#### What you have to do
Of all the entries below, only the lines from the one with "Fixpoint picks (n" up to and including the one with "Lemma picks_part (ps" are to be duplicated exactly.

#### Extracted material
(* ===== verification/PollerSpec.v ===== *)
(** * Pollers: properties

    Fairness of the load balancer, what one round of a poller does to the descriptors
    that hang up, and that marked descriptors are recycled. *)

From stdpp Require Import base gmap sets list numbers.
From S2P Require Import Prelude Kernel IOVec DescCache Poller.

Local Open Scope Z_scope.

(** ** Round robin *)

Section Fair.
Context {P : Type}.

Fixpoint picks (n : nat) : M (roundRobinLB P) (list P) :=
  match n with
  | O => mret []
  | S n => p ← rr_Pick; ps ← picks n; mret (p :: ps)
  end.

Lemma rr_Pick_ok (ps : list P) a :
  0 ≤ a → a + 1 < 2 ^ 63 → ps ≠ [] →
  ∃ p, ps !! Z.to_nat ((a + 1) `mod` zlen ps) = Some p ∧
       rr_Pick (RR ps a (zlen ps)) = Ret (p, RR ps (a + 1) (zlen ps)).
Proof.
  intros Ha Hb Hne. assert (0 < zlen ps) as Hpos.
  { pose proof (zlen_nonneg ps). destruct (decide (zlen ps = 0)) as [E|]; [|lia]. by apply zlen_0_inv in E. }
  pose proof (Z.mod_pos_bound (a + 1) (zlen ps) Hpos) as Hm.
  destruct (lookup_lt_is_Some_2 ps (Z.to_nat ((a + 1) `mod` zlen ps))) as [p Hp]; [unfold zlen in *; lia|].
  exists p. split; [done|]. unfold rr_Pick. mpure. mpure. simpl.
  rewrite decide_False by lia. rewrite u64_small by lia. rewrite i64_small by lia.
  rewrite Z.rem_mod_nonneg by lia. rewrite decide_False by lia. by rewrite Hp.
Qed.

(** The pollers from position [r] on, cyclically. *)
Definition turn (r : nat) (ps : list P) : list P := drop r ps ++ take r ps.

(** [n] picks in a row, not past the end of a turn. *)
Lemma picks_part (ps : list P) n r a :
  0 ≤ a → a + Z.of_nat n < 2 ^ 63 → (r + n ≤ length ps)%nat → ps ≠ [] →
  (a + 1) `mod` zlen ps = Z.of_nat r →
  picks n (RR ps a (zlen ps)) = Ret (take n (drop r ps), RR ps (a + Z.of_nat n) (zlen ps)).
Proof.
  revert r a. induction n as [|n IH]; intros r a Ha Hb Hr Hne Hm.
  { cbn [picks]. rewrite take_0, Z.add_0_r. done. }
  destruct (rr_Pick_ok ps a Ha ltac:(lia) Hne) as (p & Hp & Hr1). rewrite Hm, Nat2Z.id in Hp.
  cbn [picks]. erewrite bind_Ret by exact Hr1.
  rewrite (drop_S _ _ _ Hp), firstn_cons.
  destruct n as [|n].
  { cbn [picks]. mpure. by rewrite take_0. }
  assert ((a + 1 + 1) `mod` zlen ps = Z.of_nat (S r)) as Hm1.
  { assert (0 < zlen ps) by (unfold zlen; lia).
    rewrite <-Zplus_mod_idemp_l, Hm. rewrite Z.mod_small; unfold zlen; lia. }
  erewrite bind_Ret by (apply (IH (S r)); [lia|lia|lia|done|done]).
  unfold mret, M_ret. do 3 f_equal. lia.
Qed.

Lemma picks_add (ps : list P) n m a xs b ys c :
  picks n (RR ps a (zlen ps)) = Ret (xs, RR ps b (zlen ps)) →
  picks m (RR ps b (zlen ps)) = Ret (ys, c) →
  picks (n + m) (RR ps a (zlen ps)) = Ret (xs ++ ys, c).
Proof.
  revert a xs. generalize (RR (P := P) ps). intros f. intros a xs. generalize (f a (zlen ps)), (f b (zlen ps)).
  clear. intros s s'. revert s xs. induction n as [|n IH]; intros s xs Hn Hm.
  { cbn [picks] in Hn. unfold mret, M_ret in Hn. by simplify_eq/=. }
  cbn [picks Nat.add] in *. unfold mbind, M_bind in *. destruct (rr_Pick s) as [[p s1]| |]; [|done..].
  destruct (picks n s1) as [[zs s2]| |] eqn:E; [|done..]. unfold mret, M_ret in *. simplify_eq/=.
  by rewrite (IH _ _ E Hm).
Qed.

(** One turn picks every poller once, starting anywhere. *)
Lemma picks_turn (ps : list P) a :
  0 ≤ a → a + zlen ps < 2 ^ 63 → ps ≠ [] →
  picks (length ps) (RR ps a (zlen ps)) =
    Ret (turn (Z.to_nat ((a + 1) `mod` zlen ps)) ps, RR ps (a + zlen ps) (zlen ps)).
Proof.
  intros Ha Hb Hne. assert (0 < zlen ps) as Hpos.
  { pose proof (zlen_nonneg ps). destruct (decide (zlen ps = 0)) as [E|]; [|lia]. by apply zlen_0_inv in E. }
  pose proof (Z.mod_pos_bound (a + 1) (zlen ps) Hpos) as Hm. set (r := Z.to_nat _).
  assert ((a + 1) `mod` zlen ps = Z.of_nat r) as Hr by (unfold r; lia).
  assert ((r < length ps)%nat) as Hrl by (unfold zlen in *; lia).
  pose proof (picks_part ps (length ps - r) r a Ha ltac:(unfold zlen in *; lia) ltac:(lia) Hne Hr) as H1.
  assert ((a + Z.of_nat (length ps - r) + 1) `mod` zlen ps = Z.of_nat 0) as Hz.
  { replace (a + Z.of_nat (length ps - r) + 1) with (a + 1 + (zlen ps - Z.of_nat r)) by (unfold zlen; lia).
    rewrite <-Zplus_mod_idemp_l, Hr. replace (Z.of_nat r + (zlen ps - Z.of_nat r)) with (zlen ps) by lia.
    apply Z.mod_same. lia. }
  pose proof (picks_part ps r 0 (a + Z.of_nat (length ps - r)) ltac:(lia) ltac:(unfold zlen in *; lia) ltac:(lia) Hne Hz) as H2.
  pose proof (picks_add _ _ _ _ _ _ _ _ H1 H2) as H3.
  replace (length ps - r + r)%nat with (length ps) in H3 by lia. rewrite H3.
  unfold turn. rewrite drop_0. do 3 f_equal; [apply take_ge; rewrite length_drop; lia|unfold zlen; lia].
Qed.

Lemma turn_perm r (ps : list P) : turn r ps ≡ₚ ps.
Proof. unfold turn. rewrite Permutation_app_comm. by rewrite take_drop. Qed.

Lemma picks_fair (ps : list P) k a :
  0 ≤ a → a + Z.of_nat k * zlen ps < 2 ^ 63 → ps ≠ [] →
  ∃ xs, picks (k * length ps) (RR ps a (zlen ps)) = Ret (xs, RR ps (a + Z.of_nat k * zlen ps) (zlen ps)) ∧
        xs ≡ₚ concat (replicate k ps).
Proof.
  revert a. induction k as [|k IH]; intros a Ha Hb Hne.
  { exists []. cbn [picks Nat.mul]. split; [|done]. by rewrite Z.mul_0_l, Z.add_0_r. }
  assert (0 ≤ Z.of_nat k * zlen ps) by (pose proof (zlen_nonneg ps); nia).
  pose proof (zlen_nonneg ps).
  destruct (IH (a + zlen ps) ltac:(lia) ltac:(lia) Hne) as (xs & Hx & Hp).
  pose proof (picks_turn ps a Ha ltac:(lia) Hne) as Ht. eexists. split.
  - cbn [Nat.mul]. rewrite (picks_add _ _ _ _ _ _ _ _ Ht Hx). do 3 f_equal. lia.
  - simpl. by rewrite Hp, turn_perm.
Qed.

(** *** Scaling up *)

Context {S : Type} (newPoller : bool → M S (result Z P)).

Lemma pm_run_ok n lb ig s ps :
  (∀ s, ∃ p s', newPoller ig s = Ret (Ok p, s')) →
  rr_pollers lb = ps → rr_pollSize lb = zlen ps →
  ∃ new s', pm_run newPoller n (MkPollMgr lb ig s) =
    Ret ((), MkPollMgr (RR (ps ++ new) (rr_accepted lb) (zlen (ps ++ new))) ig s') ∧ length new = n.
Proof.
  intros Hnew. revert lb s ps. induction n as [|n IH]; intros lb s ps Hps Hsz.
  { exists [], s. rewrite app_nil_r. destruct lb. simpl in *. subst. split; done. }
  cbn [pm_run]. mpure. simpl.
  destruct (Hnew s) as (p & s1 & Hp).
  erewrite bind_Ret by (unfold on_rest; apply zoom_Ret; exact Hp). cbv beta iota.
  mpure. simpl.
  edestruct (IH (RR (rr_pollers lb ++ [p]) (rr_accepted lb) (rr_pollSize lb + 1)) s1 (ps ++ [p])) as (new & s2 & Hr & Hl);
    [simpl; congruence|simpl; zlen_lia|].
  exists (p :: new), s2. simpl in Hr. rewrite Hr. rewrite <-app_assoc. split; [done|]. simpl. by rewrite Hl.
Qed.

End Fair.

#### Worked solution
Fixpoint picks (n : nat) : M (roundRobinLB P) (list P) :=
  match n with
  | O => mret []
  | S n => p ← rr_Pick; ps ← picks n; mret (p :: ps)
  end.

Lemma rr_Pick_ok (ps : list P) a :
  0 ≤ a → a + 1 < 2 ^ 63 → ps ≠ [] →
  ∃ p, ps !! Z.to_nat ((a + 1) `mod` zlen ps) = Some p ∧
       rr_Pick (RR ps a (zlen ps)) = Ret (p, RR ps (a + 1) (zlen ps)).
Proof.
  intros Ha Hb Hne. assert (0 < zlen ps) as Hpos.
  { pose proof (zlen_nonneg ps). destruct (decide (zlen ps = 0)) as [E|]; [|lia]. by apply zlen_0_inv in E. }
  pose proof (Z.mod_pos_bound (a + 1) (zlen ps) Hpos) as Hm.
  destruct (lookup_lt_is_Some_2 ps (Z.to_nat ((a + 1) `mod` zlen ps))) as [p Hp]; [unfold zlen in *; lia|].
  exists p. split; [done|]. unfold rr_Pick. mpure. mpure. simpl.
  rewrite decide_False by lia. rewrite u64_small by lia. rewrite i64_small by lia.
  rewrite Z.rem_mod_nonneg by lia. rewrite decide_False by lia. by rewrite Hp.
Qed.

(** The pollers from position [r] on, cyclically. *)
Definition turn (r : nat) (ps : list P) : list P := drop r ps ++ take r ps.

(** [n] picks in a row, not past the end of a turn. *)
Lemma picks_part (ps : list P) n r a :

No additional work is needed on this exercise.